Follow-up Comment #5, bug #33138 (project make):
David Boyce wrote:
This is the original author. I've become very busy at my day job in the
last
year or two so I've lost track of this. Thanks for picking it up and
improving
it. I haven't had time to look at your new patch yet, and not sure when I
will, but here are a few responses to your comments:
Thanks for your reply.
Target vs flag
I have to agree that a flag is more correct. It's more convenient to use
.PARALLELSYNC because getting users to use a flag can be difficult (in fact
the major insight of Feldman's original make was that a naive user should
be
able to just type make and the right thing will happen),
If the right thing depends on the setting (like with
.SECONDEXPANSION or various other flags), I definitely agree with
this reasoning.
However, in this case, it's not a question whether the build works
correctly or not, just how the output is presented to the user.
Therefore, different users may legitimately want different settings,
and this is easier to do with an argument than by modifying the
Makefile. Furthermore, this particular feature is interesting only
with parallel builds which require an option (-j) anyway. And, as
I mentioned, passing it to recursive makes is also easier this way.
but a flag is more
flexible. To the best of my memory (not so good) the reasons I went with a
special target are:
1. Given the clever --eval flag Paul added in 3.82 any special target can
be
used as a flag, e.g. --eval .PARALLELSYNC: (BTW I tried to argue that
--eval
was worthy of a scarce single-letter alias (-E) on the grounds that it was
a
flag-to-end-all-flags but I don't think that happened).
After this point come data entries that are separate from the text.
(** X13: The digits the fixed-base multiplication passes to the table query: for a
    scalar of eight 32-bit words, the 64 digits of the pruned scalar are 8-bit
    values whose signed reading lies in [-8, 8], so that their magnitude
    selects the neutral element or one of the eight table entries, and they
    represent the pruned scalar in base 16. *)
Theorem fixbase_digits (k : list m256i) (j : lane_id) :
  scalar_words (map (lane j) k) ->
  let e := map (lane j) (ted_conv_scalar2nibble_avx2 (prune k)) in
  length e = 64%nat /\
  (forall i, 0 <= i < 64 -> 0 <= word 0 e i < 256 /\ -8 <= sgn8 (word 0 e i) <= 8) /\
  digits_val e = 2 ^ 254 + 8 * ((scalar_val (map (lane j) k) / 8) mod 2 ^ 251).
Proof.
  intros Hk. cbv zeta. rewrite lane_nibble, lane_prune.
  destruct (prune_lane _ Hk) as [(Hw & _ & H7) Hv].
  destruct (nibble_lane _ Hw) as (d1 & c & E & Hl & Hd & Hc & Hdv).
  rewrite Hdv, Hv. split; [rewrite E, length_app, Hl; reflexivity|].
  split; [|reflexivity].
  intros i Hi. rewrite E.
  destruct (Z.ltb_spec i 63) as [L | L].
  - unfold word. rewrite app_nth1 by lia.
    rewrite Forall_forall in Hd.
    destruct (Hd (nth (Z.to_nat i) d1 0)) as [B S]; [apply nth_In; lia|]. lia.
  - assert (i = 63) by lia. subst i.
    pose proof (word_app_here 0 d1
                  (Z.land (Z.shiftr (word 0 (prune (map (lane j) k)) 7) 28) 15 + c) []) as Ew.
    rewrite Hl in Ew. change (Z.of_nat 63) with 63 in Ew. rewrite Ew.
    change (Z.land (Z.shiftr (word 0 (prune (map (lane j) k)) 7) 28) 15)
      with (Z.land (Z.shiftr (word 0 (prune (map (lane j) k)) 7) 28) (Z.ones 4)).
    rewrite Z.land_ones, Z.shiftr_div_pow2 by lia.
    set (t := (word 0 (prune (map (lane j) k)) 7 / 2 ^ 28) mod 2 ^ 4).
    assert (Ht : 4 <= t <= 7) by (subst t; Z.to_euclidean_division_equations; lia).
    unfold sgn8. destruct (Z.ltb_spec (t + c) 128); lia.
Qed.
(** X5. Whatever the output, on win32 the parser returns a list without
    duplicates in which every name is one token: not empty, without white
    space, with [mono] in some letter case. *)
Theorem windows_names_are_mono_tokens (output : string) :
  exists fonts,
    parseMonospacedFonts output "win32" = Some fonts
    /\ List.NoDup fonts
    /\ (forall f, In f fonts ->
          truthy f = true /\ forallb cls_not_space (chars f) = true
          /\ mono_anycase (chars f) = true).
Proof.
  destruct (parseMonospacedFonts_total output "win32") as [fonts H].
  exists fonts. split; [exact H|].
  unfold parseMonospacedFonts in H. cbn [String.eqb Ascii.eqb Bool.eqb] in H.
  destruct (exec_loop _ _ _ _) as [set|] eqn:Hl; [|discriminate H].
  injection H as <-.
  destruct (exec_loop_names _ _ _ _ _ Hl (List.NoDup_nil _) eq_refl) as [Hn Hm].
  split; [exact Hn|]. intros f Hf. unfold Array_from in Hf.
  rewrite forallb_forall in Hm. specialize (Hm f Hf). unfold mono_token in Hm.
  apply andb_true_iff in Hm as [[H1 H2]%andb_true_iff H3]. auto.
Qed.

(** X6. Whatever the output, on darwin and linux every name in the parsed
    list is trimmed and holds no line feed; a line that begins with a full
    stop after leading blanks does pass the filter, since the test is made
    before the trim. *)
Theorem unix_names_are_trimmed (output : string) :
  exists fonts,
    parseMonospacedFonts output "linux" = Some fonts
    /\ parseMonospacedFonts output "darwin" = Some fonts
    /\ (forall f, In f fonts ->
          trim f = f /\ existsb (Ascii.eqb LF) (chars f) = false)
    /\ (forall l, In l (split LF output) -> truthy l = true ->
          startsWith "." l = false -> In (trim l) fonts).
Proof.
  exists (unix_fonts output). unfold parseMonospacedFonts.
  cbn [String.eqb Ascii.eqb Bool.eqb orb]. rewrite parse_unix.
  split; [reflexivity|]. split; [reflexivity|]. split.
  - intros f Hf. unfold unix_fonts in Hf.
    apply dedup_first_In, in_map_iff in Hf as (l & <- & Hl).
    apply filter_In in Hl as [Hl _]. split; [apply trim_idempotent|].
    unfold split in Hl. apply in_map_iff in Hl as (piece & <- & Hp).
    apply split_chars_pieces in Hp.
    destruct (existsb (Ascii.eqb LF) (chars (trim (str piece)))) eqn:He;
      [|reflexivity].
    apply existsb_exists in He as (c & Hin & Hc).
    apply trim_In in Hin. rewrite chars_str in Hin.
    assert (existsb (Ascii.eqb LF) piece = true)
      by (apply existsb_exists; eauto).
    congruence.
  - intros l Hl Ht Hd. unfold unix_fonts.
    apply dedup_first_In, in_map_iff. exists l. split; [reflexivity|].
    apply filter_In. split; [exact Hl|].
    unfold kept_line, empty_line, dot_line. now rewrite Ht, Hd.
Qed.

(** ** The enumeration as a whole *)

Lemma recognized_cases platform :
  recognized platform = true ->
  platform = "win32" \/ platform = "darwin" \/ platform = "linux".
Proof.
  unfold recognized.
  destruct (String.eqb_spec platform "win32"); [auto|].
  destruct (String.eqb_spec platform "darwin"); [auto|].
  destruct (String.eqb_spec platform "linux"); [auto|discriminate].
Qed.

Lemma command_for_recognized platform :
  recognized platform = true -> truthy (command_for platform) = true.
Proof.
  intros H. apply recognized_cases in H.
  destruct H as [H|[H|H]]; subst platform; vm_compute; reflexivity.
Qed.

(** X7. The parser gives the empty list for every output on a platform
    other than win32, darwin and linux, and for the empty output on every
    platform. *)
Theorem parser_empty_results :
  (forall output platform,
     recognized platform = false ->
     parseMonospacedFonts output platform = Some [])
  /\ (forall platform, parseMonospacedFonts EmptyString platform = Some []).
Proof.
  split.
  - intros output platform. unfold recognized, parseMonospacedFonts.
    destruct (String.eqb platform "win32"); [discriminate|].
    destruct (String.eqb platform "darwin"); [discriminate|].
    destruct (String.eqb platform "linux"); [discriminate|reflexivity].
  - intros platform. unfold parseMonospacedFonts.
    destruct (String.eqb platform "win32"); [reflexivity|].
    destruct (_ || _); reflexivity.
Qed.
(** The instances [handler.register] can produce: an instance fresh from
    [makeHandler], and any instance left by a call of [register] on such
    an instance. *)
Inductive reachable (lib : library) : handler → Prop :=
  | reachable_made (e : element) : reachable lib (makeHandler e).1
  | reachable_register (h : handler) (key : Z) (m : method) (override : bool) :
      reachable lib h → reachable lib (register lib h key m override).1.

(** The part of a target element that [makeHandler] reads and writes to
    make it focusable. *)
Record focus := {
  tabIndex : Z;
  nodeName : string
}.

(** Make element focusable: what the effect [makeFocusable] does to the
    target. *)
Definition focusable (t : focus) : focus :=
  if (tabIndex t =? -1) || negb (truthy_number (tabIndex t)) then
    if String.eqb (nodeName t) "INPUT"
    then {| tabIndex := 0; nodeName := nodeName t |}
    else {| tabIndex := -1; nodeName := nodeName t |}
  else t.

(** The state the jQuery variant of [lib.identify] works on: the ids of
    the elements of the document, and [lib.identify.counter], which
    starts at 1. *)
Record page := {
  ids : gset string;
  counter : Z
}.

Definition first_page (ids : gset string) : page :=
  {| ids := ids; counter := 1 |}.

Definition anonymous_id (n : Z) : string := "anonymous_element_" +:+ pretty n.

(** The loop [do { id = 'anonymous_element_' + (self.counter += 1); }
    while (document.getElementById(id))], run for at most [fuel] rounds:
    the id it leaves the loop with and the counter then. *)
Fixpoint identify_loop (fuel : nat) (ids : gset string) (counter : Z)
  : option (string * Z) :=
  match fuel with
  | O => None
  | S fuel =>
      let counter := counter + 1 in
      let id := anonymous_id counter in
      if decide (id ∈ ids) then identify_loop fuel ids counter
      else Some (id, counter)
  end.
I wasn't aware of this feature. So it should also work this way. but
if we want to support both ways I implemented (fine and coarse) we'd
need two special targets. So I still prefer the option.
2. Paul has some concerns about make becoming like GNU tar which
apparently
has too many options. Personally I'm always willing to trade a few more
minutes of RTFM for more capability, and have no problem with GNU tar, but
tastes differ.
Same for me. (So far make is quite short of the 52 available
letters. :)
What I could imagine is actually to make it the default when using
-j on the assumption that most users would prefer a properly
grouped output, and turn it off with an option. But it may be too
intrusive a change for a new feature, and I don't have a strong
opinion on that. (For me, it's just a one-time setup in my script
that invokes make with the right -j option depending on the system
configuration anyway.)
tmpfile vs mkstemp
IIRC the reason I used tmpfile() instead of mkstemp() is that mkstemp
doesn't
unlink the file automatically, which leads to a number of risk factors such
as
filling up /tmp and so on.
Possibly the best/most portable approach would be to refactor the existing
open_tmpfile() function, which returns a FILE *, into an open_tmpfd() which
returns a descriptor wrapped by open_tmpfile() which just converts the
descriptor into a FILE * using fdopen(). This is already what happens, it's
just a matter of splitting existing logic into two functions. Now
open_tmpfd()
is logically just mkstemp-with-porting-hacks and we could enhance it with
an
unlink option for this feature.
I agree this seems useful. However, since it would involve changes
to existing code which are not strictly needed for this new feature
(it works as it is), I'd rather wait for the go-ahead from one of
the maintainers before making such a change.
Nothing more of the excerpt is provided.